We walked down through these fields to Little Barn. We wondered if it had always been known as that or whether it once had a more colourful name. The Tithe Map suggests not as the field it sits in is simply called ‘Barn Field.’

From the outside it looks like a fairly typical late eighteenth/early nineteenth century field barn, with a later added cart doorway and possibly a new or enlarged forking hole on the front. Round the side is another forking hole into the baulks or hayloft with a low ramp below to help with access from the time when loose hay was forked in by hand. The new forking hole was probably created for use with an old mechanical hayloader, the sort used for square haybales.

Inside Little Barn, we were in for a treat as all the original furniture is intact including the booses or cow stalls, divided by a low stone boskin; the rudster posts to which the cows were tied in the winter; the hayloft or baulks/baux above; the boosehead dividing the booses from the hay mew beyond and the foddergang leading into the mew.

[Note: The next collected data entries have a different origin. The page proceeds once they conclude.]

(** The statuses of the calls of a sequence, in order. *)
Fixpoint statuses (d : XdnaDriver) (cs : list call) : list Status :=
  match cs with
  | [] => []
  | c :: cs' => status_of d c :: statuses (step d c) cs'
  end.

(** The two tables are exact inverses of each other. *)
Definition tables_inverse (d : XdnaDriver) : Prop :=
  forall h a : Z,
    vmem_handle_mappings d !! h = Some a <-> vmem_addr_mappings d !! a = Some h.

End AMD.

(** * Properties *)

(** ** Arithmetic of addresses and cache lines *)

Section AddressArithmetic.
Import Machine.

Lemma wrap_small (x : Z) : 0 <= x < ptr_modulus -> wrap x = x.
Proof. intros H. unfold wrap. now apply Z.mod_small. Qed.

Lemma ptr_modulus_eq : ptr_modulus = 18446744073709551616.
Proof. reflexivity. Qed.

(** Or-ing the low [k] bits into [x] moves [x] to the last address of its
    block of [2 ^ k] addresses. *)
Lemma lor_low_bits (x k : Z) :
  0 <= k -> Z.lor x (2 ^ k - 1) = x / 2 ^ k * 2 ^ k + (2 ^ k - 1).
Proof.
  intros Hk.
  assert (Hones : 2 ^ k - 1 = Z.ones k) by (rewrite Z.ones_equiv; lia).
  pose proof (Z.add_lor_land x (Z.ones k)) as Hsum.
  rewrite Z.land_ones in Hsum by assumption.
  rewrite Hones.
  assert (0 < 2 ^ k) by (apply Z.pow_pos_nonneg; lia).
  pose proof (Z.div_mod x (2 ^ k)) as Hdm.
  lia.
Qed.

(** A power of two below [2 ^ 63] divides the size of the address space. *)
Lemma pow2_divides_modulus (k : Z) :
  0 <= k < 63 -> ptr_modulus = 2 ^ (64 - k) * 2 ^ k.
Proof.
  intros Hk. unfold ptr_modulus, ptr_bits.
  rewrite <- Z.pow_add_r by lia. f_equal. lia.
Qed.

Lemma pow2_bounds (k : Z) : 0 <= k < 63 -> 0 < 2 ^ k < ptr_modulus.
Proof.
  intros Hk. split; [apply Z.pow_pos_nonneg; lia|].
  unfold ptr_modulus, ptr_bits. apply Z.pow_lt_mono_r; lia.
Qed.
(** What [A] computes on a latent state, entry by entry. *)
Lemma A_entries (im d : tensor) (L : operand) :
  latent_state (im, d, L) ->
  exists y,
    A self (im, d, L) = Ok y /\
    shape y = shape im /\
    forall idx, valid_index (shape im) idx ->
      entry y idx =
        transmittance self d idx * entry im idx
        + (1 - transmittance self d idx) * operand_entry L idx.
Proof.
  intros [Hd HL]. unfold A, tensor_mul, tensor_add, elementwise; simpl.
  pose proof Hd as Hd'. apply broadcastable_fits in Hd'.
  rewrite Hd. simpl.
  destruct L as [r | l]; simpl.
  - (* a Python float *)
    rewrite broadcast_shapes_comm, Hd. simpl.
    eexists; split; [reflexivity|]. split; [reflexivity|].
    intros idx Hidx. simpl. unfold transmittance.
    rewrite !(broadcast_index_id _ _ Hidx).
    reflexivity.
  - (* a tensor *)
    pose proof HL as HL'. apply broadcastable_fits in HL'.
    destruct (fits_join _ _ _ Hd' HL') as (u & Hu & Hus & Hdu & Hlu).
    unfold tensor_mul, elementwise; simpl.
    unfold broadcast_shapes at 1. rewrite Hu. simpl.
    assert (Hfu : fits (rev (rev u)) (rev (shape im)))
      by now rewrite rev_involutive.
    rewrite broadcast_shapes_comm, (broadcast_shapes_fits _ _ Hfu). simpl.
    eexists; split; [reflexivity|]. split; [reflexivity|].
    intros idx Hidx. simpl. unfold transmittance.
    rewrite !(broadcast_index_id _ _ Hidx).
    assert (Hdu' : fits (rev (shape d)) (rev (rev u)))
      by now rewrite rev_involutive.
    assert (Hlu' : fits (rev (shape l)) (rev (rev u)))
      by now rewrite rev_involutive.
    rewrite (broadcast_index_compose _ _ idx Hdu').
    rewrite (broadcast_index_compose _ _ idx Hlu').
    reflexivity.
Qed.

Lemma transmittance_range (d : tensor) (idx : list nat) :
  0 <= beta self -> 0 <= entry d (broadcast_index (shape d) idx) ->
  0 < transmittance self d idx <= 1.
Proof.
  intros Hb Hd. unfold transmittance. split; [apply exp_pos|].
  rewrite <- exp_0.
  set (v := entry d (broadcast_index (shape d) idx)) in *.
  assert (Hle : - beta self * v <= 0) by nra.
  destruct Hle as [Hlt | Heq].
  - left. now apply exp_increasing.
  - rewrite Heq. apply Rle_refl.
Qed.

Lemma convex_between (t a b : R) :
  0 <= t <= 1 ->
  Rmin a b <= t * a + (1 - t) * b <= Rmax a b.
Proof.
  intros [H0 H1]. unfold Rmin, Rmax.
  destruct (Rle_dec a b); split; nra.
Qed.

Lemma index_aligned_valid d s idx :
  fits d s -> Forall2 lt idx s -> Forall2 lt (index_aligned d idx) d.
Proof.
  revert s idx; induction d as [|a d IH]; intros s idx Hf Hv; [constructor|].
  destruct s as [|b s]; [contradiction|]. destruct Hf as [Hab Hf].
  inversion Hv as [|i c idx' s' Hlt Hv']; subst. simpl.
  constructor; [|now apply (IH s)].
  destruct (Nat.eqb_spec a 1) as [->|Ha]; [lia|].
  destruct Hab; [subst; assumption | contradiction].
Qed.

Lemma broadcast_index_valid d s idx :
  broadcastable d s -> valid_index s idx ->
  valid_index d (broadcast_index d idx).
Proof.
  intros Hf Hv. apply broadcastable_fits in Hf.
  unfold valid_index, broadcast_index.
  rewrite <- (rev_involutive d) at 2.
  apply Forall2_rev_lt.
  apply (index_aligned_valid _ _ _ Hf). now apply Forall2_rev_lt.
Qed.


(** C2. For an observation [y] of shape (B, C, H, W), [A_adjoint]
    returns the triple (y, depth_seed, 1.0), in this order; depth_seed has
    shape (B, 1, H, W) and all its entries are 1.  The last two components
    are the same for every observation of that shape, and nothing but [y]
    is needed. *)
Theorem Haze_A_adjoint_seed (y : tensor) (B C H W : nat) :
  shape y = [B; C; H; W] ->
  exists depth_seed,
    A_adjoint self y = Ok (y, depth_seed, Scalar 1) /\
    shape depth_seed = [B; 1%nat; H; W] /\
    (forall idx, entry depth_seed idx = 1) /\
    forall y', shape y' = [B; C; H; W] ->
      A_adjoint self y' = Ok (y', depth_seed, Scalar 1).
Proof.
  intros Hs. exists (torch_ones [B; 1%nat; H; W]).
  unfold A_adjoint. rewrite Hs.
  split; [reflexivity|]. split; [reflexivity|]. split; [reflexivity|].
  intros y' Hs'. now rewrite Hs'.
Qed.

(** In exact arithmetic, with [beta >= 0] and a depth that is
    nonnegative at every pixel, every entry of
    [t * image + (1 - t) * atmospheric_light], [t = exp(-beta * depth)],
    lies between the entry of [image] and the entry of
    [atmospheric_light] at that pixel, bounds included. *)
Theorem Haze_A_convex (im d : tensor) (L : operand) :
  latent_state (im, d, L) ->
  0 <= beta self ->
  (forall idx, valid_index (shape d) idx -> 0 <= entry d idx) ->
  exists y,
    A self (im, d, L) = Ok y /\
    forall idx, valid_index (shape im) idx ->
      Rmin (entry im idx) (operand_entry L idx) <= entry y idx
      /\ entry y idx <= Rmax (entry im idx) (operand_entry L idx).
Proof.
  intros Hx Hb Hd. destruct (A_entries im d L Hx) as (y & Hy & _ & He).
  exists y. split; [assumption|].
  intros idx Hidx. rewrite (He idx Hidx).
  apply convex_between.
  destruct (transmittance_range d idx Hb) as [H0 H1]; [|lra].
  apply Hd, (broadcast_index_valid _ (shape im)); [apply Hx | assumption].
Qed.

End HazeProperties.

Section HazeExamples.

Import Haze.
Local Open Scope R_scope.

Lemma state0_latent : latent_state state0.
Proof. split; [reflexivity | exact I]. Qed.


Lemma Haze_A_adjoint_seed_witness :
  shape image0 = [1; 3; 2; 2]%nat /\
  exists depth_seed,
    A_adjoint (init None) image0 = Ok (image0, depth_seed, Scalar 1) /\
    shape depth_seed = [1; 1; 2; 2]%nat /\
    (forall idx, entry depth_seed idx = 1) /\
    forall y', shape y' = [1; 3; 2; 2]%nat ->
      A_adjoint (init None) y' = Ok (y', depth_seed, Scalar 1).
Proof.
  split; [reflexivity|].
  exact (Haze_A_adjoint_seed (init None) image0 1 3 2 2 eq_refl).
Defined.

Lemma Haze_A_convex_witness :
  latent_state state0 /\ 0 <= beta (init None) /\
  exists y,
    A (init None) state0 = Ok y /\
    forall idx, valid_index (shape image0) idx ->
      Rmin (entry image0 idx) 1 <= entry y idx
      /\ entry y idx <= Rmax (entry image0 idx) 1.
Proof.
  split; [exact state0_latent|]. split; [simpl; lra|].
  apply (Haze_A_convex (init None) image0 depth0 (Scalar 1) state0_latent).
  - simpl; lra.
  - intros idx _. simpl; lra.
Defined.
Definition t (A : Type) : Type :=
  list World → World → list World * World * (error + A).

(** A request in a [readonly] transaction writes nothing. *)
Definition reading {A} (p : Promise A) : t A :=
  λ j w, let '(w', r) := p w in (j, w', r).

(** A request in a [readwrite] transaction: when it succeeds, the journal
    takes the database it leaves. *)
Definition writing {A} (p : Promise A) : t A :=
  λ j w, match p w with
         | (w', inr a) => (j ++ [w'], w', inr a)
         | (w', inl e) => (j, w', inl e)
         end.

Definition await {A B} (p : t A) (k : A → t B) : t B :=
  λ j w, match p j w with
         | (j', w', inr a) => k a j' w'
         | (j', w', inl e) => (j', w', inl e)
         end.

Fixpoint forOf {A} (l : list A) (body : A → t unit) : t unit :=
  match l with
  | [] => λ j w, (j, w, inr tt)
  | x :: l' => await (body x) (λ _, forOf l' body)
  end.

Definition deletePhotosByTripId (tripId : jsval) : t unit :=
  await (reading (getPhotosByTripId tripId)) (λ photos,
  forOf photos (λ photo, writing (deletePhoto (idValue photo)))).

Definition deleteTrip (id : jsval) : t unit :=
  await (deletePhotosByTripId id) (λ _,
  writing (onTrips (IDBdelete (parseInt id)))).

End Journal.

(** ** Well-formed and reachable databases *)

(** The key generator is ahead of every key in use: the key generator keeps
    it so for the keys it issues and for the keys up to [maxKey] that
    callers choose, and [clear] and [delete] cannot break it. *)
Definition wfStore {V} (s : ObjectStore V) : Prop :=
  map_Forall (λ k _, k < currentNumber s) (records s).
(** X7.  When the course request fails (the network is down, or no course
    has the id of the route), the mount effect shows the error in a toast
    and sends the user to the home page; it does not ask for the progress
    record, and the page's course and progress record stay as they were. *)
Theorem mount_without_course (e : FetchEnv) (w : World)
    (data : option Course.t) (err : StoreError) :
  Js.result (supabase_select_course_single (net_course e) (param_id w) w)
  = inr (data, Some err) ->
  Js.trace (fetchData e w)
  = [StoreCall GetUser (if net_user e then None else Some StoreUnavailable);
     StoreCall (SelectCourse (param_id w)) (Some err);
     Toast "Error" (message err) (Some "destructive");
     Navigate "/"]
  /\ course (Js.state (fetchData e w)) = course w
  /\ userCourse (Js.state (fetchData e w)) = userCourse w
  /\ loading (Js.state (fetchData e w)) = false.
Proof.
  fetch_start w e. intro H.
  fetch_cases d s pid nu nc np; cbn in H; try discriminate H;
    injection H as <- <-; cbn; auto.
Qed.
(** * opencode-consilium: the concurrent agent-invocation engine

    A shallow embedding of [agents.ts] (output decoder, retry controller,
    process launcher, fan-out coordinator, chair call), of the default chair
    prompt template of [defaults.ts] and of [Consilium.run] of [index.ts],
    followed by the properties of the engine; and of [Consilium.dryRun],
    of the pure functions of [config.ts] ([validateConfig],
    [createMinimalConfig], [extractAgentsFromOpenCode], [deepMerge]) and
    of [parseArgs] of [cli.ts], with their properties.

    JavaScript strings are sequences of UTF-16 code units; numbers that the
    engine uses as counts and millisecond delays are integers ([Z]).
    Asynchronous code is modelled by explicit worlds: a world fixes what
    the environment does (process events, the value of the cancellation
    flag when it is read, whether a hook throws, the completion order of
    concurrent promises), and every function of the engine is a total
    function of its arguments and its world.  A call ends by returning, by
    throwing, or with an exception that escapes an event handler; what a
    call does before it ends is recorded in a trace. *)

From Stdlib Require Import List ZArith NArith Bool Lia String Ascii Permutation.
Import ListNotations.

Set Implicit Arguments.
Set Warnings "-register-all,-notation-for-abbreviation".

(* ------------------------------------------------------------------ *)
(** * JavaScript strings *)

Module JS.

(** A string is its list of UTF-16 code units. *)
Definition jsstring := list N.

(** Decoding of the UTF-8 bytes of a source literal into code units
    (what the TypeScript compiler does with the literals of the source). *)
Fixpoint utf16_of_bytes (bs : list N) : jsstring :=
  match bs with
  | [] => []
  | b :: rest =>
    if (b <? 128)%N then b :: utf16_of_bytes rest
    else if (b <? 224)%N then
      match rest with
      | b2 :: r => ((b mod 32) * 64 + b2 mod 64)%N :: utf16_of_bytes r
      | _ => []
      end
    else if (b <? 240)%N then
      match rest with
      | b2 :: b3 :: r =>
        ((b mod 16) * 4096 + (b2 mod 64) * 64 + b3 mod 64)%N :: utf16_of_bytes r
      | _ => []
      end
    else
      match rest with
      | b2 :: b3 :: b4 :: r =>
        let cp := ((b mod 8) * 262144 + (b2 mod 64) * 4096
                   + (b3 mod 64) * 64 + b4 mod 64)%N in
        let u := (cp - 65536)%N in
        (55296 + u / 1024)%N :: (56320 + u mod 1024)%N :: utf16_of_bytes r
      | _ => []
      end
  end.

Definition utf16 (s : string) : jsstring :=
  utf16_of_bytes (map N_of_ascii (list_ascii_of_string s)).

(** Line feed and the double quote, which a literal cannot hold. *)
Definition nl : jsstring := [10%N].
Definition dq : jsstring := [34%N].

Fixpoint eqb (a b : jsstring) : bool :=
  match a, b with
  | [], [] => true
  | x :: a', y :: b' => (x =? y)%N && eqb a' b'
  | _, _ => false
  end.

(** ToBoolean on a string: the empty string is the only falsy one. *)
Definition nonEmpty (s : jsstring) : bool :=
  match s with [] => false | _ => true end.

(** ECMAScript WhiteSpace and LineTerminator code points, the characters
    that [String.prototype.trim] removes. *)
Definition isWhiteSpace (c : N) : bool :=
  ((c =? 9) || (c =? 10) || (c =? 11) || (c =? 12) || (c =? 13)
   || (c =? 32) || (c =? 160) || (c =? 5760)
   || ((8192 <=? c) && (c <=? 8202))
   || (c =? 8232) || (c =? 8233) || (c =? 8239) || (c =? 8287)
   || (c =? 12288) || (c =? 65279))%N.

Fixpoint trimStart (s : jsstring) : jsstring :=
  match s with
  | c :: r => if isWhiteSpace c then trimStart r else s
  | [] => []
  end.

Definition trimEnd (s : jsstring) : jsstring := rev (trimStart (rev s)).

Definition trim (s : jsstring) : jsstring := trimEnd (trimStart s).

(** [s.split('\n')]: always at least one piece. *)
Fixpoint split_nl (s : jsstring) : list jsstring :=
  match s with
  | [] => [[]]
  | c :: r =>
    if (c =? 10)%N then [] :: split_nl r
    else match split_nl r with
         | h :: t => (c :: h) :: t
         | [] => [[c]]
         end
  end.

(** [s.substring(0, n)] for an integer [n]: negative bounds count as 0. *)
Definition substring0 (s : jsstring) (n : Z) : jsstring :=
  firstn (Z.to_nat n) s.

(** [a.includes(b)] on strings: [b] occurs in [a] as a contiguous run. *)
Fixpoint startsWith (a b : jsstring) : bool :=
  match b, a with
  | [], _ => true
  | y :: b', x :: a' => (x =? y)%N && startsWith a' b'
  | _ :: _, [] => false
  end.

Fixpoint includes (a b : jsstring) : bool :=
  startsWith a b || match a with [] => false | _ :: a' => includes a' b end.

(** [String.prototype.toUpperCase] restricted to the ASCII range, where it
    maps a-z to A-Z and leaves every other code unit as it is.  Outside
    ASCII the built-in follows the Unicode case tables; the template below
    takes the conversion as a parameter and this function instantiates it
    on ASCII identities. *)
Definition toUpperCaseAscii (s : jsstring) : jsstring :=
  map (fun c => if ((97 <=? c) && (c <=? 122))%N then (c - 32)%N else c) s.

End JS.

Import JS.

(* ------------------------------------------------------------------ *)
(** * JavaScript values read from JSON *)

Module Json.

(** The values [JSON.parse] can return, and [undefined], which property
    access adds.  A number is kept as the decimal [m * 10^e] of its
    lexeme; the value is the double nearest to it. *)
Inductive JsValue : Type :=
| VUndefined
| VNull
| VBool (b : bool)
| VNumber (m e : Z)
| VString (s : jsstring)
| VArray (items : list JsValue)
| VObject (fields : list (jsstring * JsValue)).
(** * partial.js — lib/sqlite.js

    A shallow embedding of the SQLite facade of partial.js
    ([src/lib/sqlite.js]) and the properties its specification states
    about statement assembly, parameter normalisation and error
    delivery.

    JavaScript strings are [string], JavaScript objects are association
    lists in key-insertion order (the order [Object.keys] enumerates),
    integral numbers are [Z].  The sqlite3 driver is an oracle that
    answers each statement with the arguments it hands to the node-style
    continuation; an operation's behaviour is the exception it throws at
    the call site, or the statements it issues together with what happens
    inside the driver's continuation. *)

From Stdlib Require Import String Ascii List ZArith Lia Bool.
From Stdlib Require Import DecimalString.
Import ListNotations.

Local Open Scope string_scope.
Local Open Scope Z_scope.

(** ** JavaScript string primitives used by the file *)

Module Js.

(** [s.indexOf(c)] for a one-character needle: position of the first
    occurrence, [-1] when there is none. *)
Fixpoint indexOf_from (c : ascii) (s : string) (i : Z) : Z :=
  match s with
  | EmptyString => -1
  | String a s' => if Ascii.eqb a c then i else indexOf_from c s' (i + 1)
  end.

Definition indexOf (c : ascii) (s : string) : Z := indexOf_from c s 0.

Fixpoint drop (n : nat) (s : string) : string :=
  match n, s with
  | O, _ => s
  | S _, EmptyString => EmptyString
  | S n', String _ s' => drop n' s'
  end.

(** [s.substring(start)]: a negative start counts as 0, a start past the
    end gives the empty string. *)
Definition substring (start : Z) (s : string) : string :=
  drop (Z.to_nat start) s.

This all looked to be of the same date or later as the barn itself, however, when we walked through into the mew we were really excited to see that even though the building was re-roofed relatively recently, the builders kept many of the original large roof timbers, and their curving shapes and adze rather than saw marks tell us that these may well be much earlier than the barn itself.

Little Barn roof interior showing early timbers

We look forward to doing a bit more research on these to see if we can spot carpenters marks or even actually date them. For the moment we can only speculate that they came from an earlier timber-framed building, either a house up in the village or a field barn nearby.
The arrival of the Wensleydale Railway must have had quite an impact on the farm as it cuts right across its fields. Various crossing points had to be added so that the farmers could get their cows to and from their fields. One was a huge stone-built cattle underpass, now filled in but with quite a lot of the stonework ‘funnel’ down to it surviving.

The railway would have added to the prosperity of the farm allowing fresh milk to be carried away quickly to city markets as far away as London.

Having explored Lowlands’ dairying heritage, we then followed Heather up to Marsett, once the site of a possible Viking cattle shieling site and then a medieval vaccary, now a tiny farming hamlet far up beautiful Raydale. Lowlands owns a remote bunk barn here called Raydale Barn on what must have been very marginal haymaking land, right next to the wetlands north of Semerwater.
The barn has been converted sensitively by its previous owners, preserving the stone boskins and limewashed interior.

The setting is amazing but we can only imagine how hard it was getting a haycrop off the tiny field it sits next to. A check on the 1841 Tithe Map for Bainbridge parish reveals that the field was called Back Haw and that would once perhaps have been the name for the barn which is shown standing in it. Nothing inside or out indicated an earlier building on the site so it can probably be dated to the late eighteenth/early nineteenth century.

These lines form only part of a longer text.